Leía con pasión y transmitía lo que podía a quien se dejara. Recuerdo una época feliz llena de terrores, leyendo a mis amigas La hora del vampiro, de Stephen King en el recreo, tiradas en el pasto y yo con la espalda apoyada en un arriate. Con que alguien me diera un Boing de guayaba yo me daba por pagada y leía y leía en voz alta. Algo formidable tiene ese libro que a las diez de la mañana las descripciones nos daban miedo. Muchos años después, en Canadá, cuando iba por una vereda nevada con un cementerio de un lado y un bosque del otro mientras la oscuridad caía, tuve miedo, de ese miedo purísimo e irracional de la infancia. En minutos se hizo de noche, negra como tinta. No importaron ni la edad, ni las experiencias, ni la conciencia clara de lo absurdo que era asustarse.

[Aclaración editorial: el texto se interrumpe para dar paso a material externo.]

(** [d[k]] *)
Definition dict_getitem (d : gmap string string) (k : string) : M string :=
  match d !! k with
  | Some v => ret v
  | None => raise (KeyError k)
  end.

(** [print(e)] *)
Definition print (e : exn) : M unit :=
  fun w => (Ok tt, World (table w) (clock w) (trace w ++ [Printed e])).

(** ** The table (boto3's Table resource, as the code uses it)

    The table has the partition key [PK] and the sort key [SK]; its index
    [ReverseLookup] has the partition key [SK].  A row is identified by
    its two key attributes, which are all the code writes, so that putting
    a row that is there changes nothing and deleting one that is not there
    is not an error.  The list of the model keeps the rows in the order in
    which they were written, which no call shows: a query returns every
    matching row in one page, ordered by the sort key of what is queried
    ([SK] for the table, and [PK] for the index, which "inverts the PK, SK
    relationship"); a scan returns the rows in an order that the code does
    not depend on. *)

(** The order of DynamoDB on the values of a string attribute: the order
    of the bytes of the UTF-8 encoding. *)
Fixpoint key_leb (a b : string) : bool :=
  match a, b with
  | EmptyString, _ => true
  | String _ _, EmptyString => false
  | String x a', String y b' =>
      if (nat_of_ascii x <? nat_of_ascii y)%nat then true
      else if (nat_of_ascii y <? nat_of_ascii x)%nat then false
      else key_leb a' b'
  end.

Fixpoint insert_by (key : item -> string) (x : item) (l : list item)
  : list item :=
  match l with
  | [] => [x]
  | y :: r =>
      if key_leb (key x) (key y) then x :: y :: r
      else y :: insert_by key x r
  end.

(** The rows of a query result, in ascending order of [key]. *)
Definition sorted_by (key : item -> string) (l : list item) : list item :=
  foldr (insert_by key) [] l.

Definition table_put (it : item) (t : list item) : list item :=
  if decide (it ∈ t) then t else t ++ [it].

Definition table_delete (it : item) (t : list item) : list item :=
  filter (fun x => x ≠ it) t.

Section Code.

Variable E : env.

(** An external call to the table: it raises when the environment says so,
    and leaves the table as it was; otherwise it runs [f]. *)
Definition db_call {A} (op : db_op) (f : list item -> A * list item) : M A :=
  fun w =>
    if db_fails E (clock w)
    then (Raise ClientError,
          World (table w) (S (clock w)) (trace w ++ [Db op false]))
    else let '(a, t) := f (table w) in
         (Ok a, World t (S (clock w)) (trace w ++ [Db op true])).

Definition put_item (it : item) : M unit :=
  db_call (PutItem (PK it) (SK it)) (fun t => (tt, table_put it t)).

Definition delete_item (pk sk : string) : M unit :=
  db_call (DeleteItem pk sk) (fun t => (tt, table_delete (Item pk sk) t)).

Definition query_pk (pk : string) : M (list item) :=
  db_call (QueryPK pk)
          (fun t => (sorted_by SK (filter (fun x => PK x = pk) t), t)).
(** * PyFR CUDA backend types: device matrices, views and the kernel queue

    A shallow embedding of [pyfr/backends/cuda/types.py].  Python integers
    are [Z]; objects that the module mutates are explicit state; raised
    exceptions are values of [exn] returned next to the state that was
    reached when they were raised. *)

From Stdlib Require Import List ZArith Lia Bool String Arith PeanoNat.
From Stdlib.Strings Require Import Byte.
From Stdlib.Floats Require Import SpecFloat.
Import ListNotations.

Local Open Scope string_scope.
Local Open Scope list_scope.

(** Python exceptions raised by the module or by the built-ins it calls.
    The string of an [AttributeError] is the name of the missing
    attribute. *)
Inductive exn : Type :=
| ValueError (msg : string)
| IndexError (msg : string)
| ZeroDivisionError (msg : string)
| AttributeError (msg : string).

(* ===================================================================== *)
(** * Methods as state transformers *)
(* ===================================================================== *)

(** A method call starts in a state, ends in a state, returns or raises,
    and emits the calls it made to the outside world, in order.  A raised
    exception keeps the state reached so far, as in Python. *)
Module Eff.

Set Implicit Arguments.

Section Monad.
Variables St Ev : Type.

Record result (A : Type) : Type := Result {
  value : A + exn;
  final : St;
  emitted : list Ev
}.

Definition M (A : Type) : Type := St -> result A.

Las lápidas estaban cubiertas con espesos capuchones de nieve y el frío hacía que me dolieran los ojos. El bosque parecía un castillo negro y ominoso. “Pues qué mensa –pensé– porque desde aquí se ve la carretera y las luces de los coches que pasan.” Y zas, que un párrafo entero volvió a mi memoria, en el que un niño mira las luces de los faroles y se dice lo mismo antes de que se lo chupe el vampiro.
Corrí, como en las películas, metiendo la pata en todos los agujeros, jadeando y haciendo ruiditos de perro hasta que llegué, aterrada, adonde me esperaba mi marido. Apenas pude explicarle por qué me había espantado de esa forma. No tuve miedo de los pumas, que sí hay y se comen lo que camine, ni de los caribús, que también abundan por ahí. Tenía miedo de un vampiro con ojos incandescentes, recuerdo de un libro leído en la prepa.
Leer es lo que hago mejor. Leo con pasión, sin orden ni concierto, asomada al libro con todo: fuego con fuego, como pedía Henry Miller. Dejo de lado la comida, el ejercicio, el trabajo, la casa. Me meso el pelo mientras leo, feliz, alejada, ahíta de palabras, de imágenes, de mundos construidos con el material más humilde y democrático: las palabras.
No sé por qué hay gente a la que no le gusta leer. Supongo que lo mismo decían mis maestros de mí: ¿cómo es posible que esta niña no pueda dividir?